А Амос с этим боролся, пытался убедить, что можно прямо обратиться ко Всевышнему и наблюдать ответ, ведь Он отзывается, пусть не обычным человеческим языком. Однажды, когда они в полной тишине шли по берегу бирюзового Йоркеамского озера, Амос вдруг закричал: «А что такое „Ты сокрыл лицо Твое, и я смутился“?[108] Что, это просто так? Разве есть только Тора? Скажи, почему в Торе написано „поучайся в нем день и ночь“[109], а не в ней, в Торе? Я тебе отвечу — потому, что нужно постоянно поучаться в Нем, во Всевышнем, — Амос продолжил бушевать. — А что, если в ешивах будут учить молиться, а не только учиться-учиться-учиться? И вообще, что толку в этой страсти к изучению ахароним[110], если это только отрывает людей от души и ее потребностей? Все равно ведь, окончив ешиву, люди ни слова не помнят из тех сотен листов Талмуда, что там штудировали». Вена на сгибе его шеи в мгновение посинела, будто вот-вот грозила лопнуть, и Йонатан на секунду испугался.
Амос и Йонатан часто гуляли вдвоем, а порой Амос брал с собой и кого-то из своих детей, и они обходили Йоркеамское озеро с его кристально-чистой, бирюзового цвета водой, прохаживались среди сосен, иногда находили цветущий пылающим пурпуром ирис. Амос сказал: «Человек всю жизнь движется к лику, ищет его» — и дал ему прочесть «Жизнь как аллегория» Пинхаса Саде, «В поисках чудесного» Успенского, ученика Гурджиева, и «Сиддхарту» Германа Гессе.
Йонатан читал эти книги, и в нем появлялось воодушевление.

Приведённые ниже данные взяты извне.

Lemma closeReceiveFlows_spec l s :
  tables_inv s → NoDup l.*1 → (∀ k r, (k, r) ∈ l → smap.get k (s_receiveFlows s) = Some r) →
  ∃ fs' es, foldl (λ m '(_, r), s ← m; '(_, s) ← closeReceiveFlow r s; Ret s) (Ret s) l =
      Ret (emit es (set_receive (s_receiveFlows s) (s_receiveFlowBuffer s) fs' s)) ∧
    tables_inv (emit es (set_receive (s_receiveFlows s) (s_receiveFlowBuffer s) fs' s)) ∧
    (∀ r, r ∉ l.*2 → fs' !! r = s_rfs s !! r) ∧
    (∀ k r f, (k, r) ∈ l → s_rfs s !! r = Some f →
       (∃ f', fs' !! r = Some f' ∧ closed_flow f f') ∧
       ∀ i, is_Some (rf_streams f !! i) → (i, ErrRoQNoError) ∈ cancelled es).
Proof.
  revert s. induction l as [|[k r] l IH]; intros s Hinv Hnd Hl; simpl.
  { exists (s_rfs s), []. assert (emit [] (set_receive (s_receiveFlows s) (s_receiveFlowBuffer s)
      (s_rfs s) s) = s) as -> by (destruct s; unfold emit; simpl; by rewrite app_nil_r).
    split_and!; try done. intros k r f Hin. by apply not_elem_of_nil in Hin. }
  apply NoDup_cons in Hnd as [Hk Hnd].
  destruct (ti_receive s Hinv k r) as (f & Hr & Hid); [apply Hl; set_solver|].
  destruct (closeReceiveFlow_spec r f s Hinv Hr) as (f1 & es1 & -> & Hcl1 & Hes1). simpl.
  assert (tables_inv (emit es1 (set_rf r f1 s))) as Hinv1
    by (destruct Hcl1 as (? & ? & _); by eapply tables_inv_set_rf).
  destruct (IH _ Hinv1 Hnd) as (fs' & es & -> & Hinv' & Hsame & Hdone).
  { intros k' r' Hin. apply Hl. set_solver. }
  assert (r ∉ l.*2) as Hrl.
  { intros ([k' ?] & -> & Hin)%list_elem_of_fmap. simpl in *. apply Hk.
    destruct (ti_receive s Hinv k' n) as (f' & Hr' & Hid'); [apply Hl; set_solver|].
    assert (k = k') as -> by congruence. apply list_elem_of_fmap. by exists (k', n). }
  exists fs', (es1 ++ es). unfold emit in *; simpl in *. rewrite <- app_assoc in *. split_and!; try done.
  - intros r' Hr'. rewrite Hsame by set_solver. rewrite list_lookup_insert_ne by set_solver. done.
  - intros k0 r0 f0 Hin Hr0. setoid_rewrite cancelled_app. rewrite elem_of_cons in Hin.
    destruct Hin as [[= -> ->]|Hin].
    + rewrite Hr in Hr0. injection Hr0 as <-. split.
      * exists f1. rewrite Hsame by done. rewrite list_lookup_insert_eq by (by eapply lookup_lt_Some). done.
      * intros i Hi. apply elem_of_app. auto.
    + destruct (Hdone k0 r0 f0 Hin) as [? Hc].
      { rewrite list_lookup_insert_ne; [done|]. intros ->. apply Hrl, list_elem_of_fmap. by exists (k0, r0). }
      split; [done|]. intros i Hi. apply elem_of_app. auto.
Qed.

(** *** The whole shutdown *)

Definition shut_down (code : Z) (reason : string) s s' : Prop :=
  s_closedErr s' = Some (mkSessionError code reason) ∧ s_ctxDone s' = true ∧
  calls (s_conn s) `prefix_of` calls (s_conn s') ∧
  conn_closes (calls (s_conn s')) = conn_closes (calls (s_conn s)) ++ [(code, reason)] ∧
  (∀ k, smap.get k (s_sendFlows s') = None) ∧
  (∀ k r f, smap.get k (s_sendFlows s) = Some r → s_sfs s !! r = Some f →
     s_sfs s' !! r = Some (set_sf_closedErr (Some errClosed) f) ∧
     ∀ h, h ∈ sf_handles f (s_streams s) → h ∈ stream_closes (calls (s_conn s'))) ∧
  s_receiveFlows s' = s_receiveFlows s ∧ s_receiveFlowBuffer s' = s_receiveFlowBuffer s ∧
  s_streams s' = s_streams s ∧
  ∃ es, s_effects s' = s_effects s ++ es ∧
    (∀ k r f, smap.get k (s_receiveFlows s) = Some r → s_rfs s !! r = Some f →
       (∃ f', s_rfs s' !! r = Some f' ∧ closed_flow f f') ∧
       ∀ i, is_Some (rf_streams f !! i) → (i, ErrRoQNoError) ∈ cancelled es) ∧
    (∀ r, (∀ k, smap.get k (s_receiveFlows s) ≠ Some r) → s_rfs s' !! r = s_rfs s !! r).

Он садился у озера с книгой, читал, и как-то несколько бедуинов спросили его: «Братан, есть закурить?» — и захихикали, а он вскочил и убежал в общежитие ешивы, где пытался отдышаться и краснел от стыда: он, еврейский мальчик, который здесь живет, убегает от уличных хулиганов — даже здесь мы живем в страхе.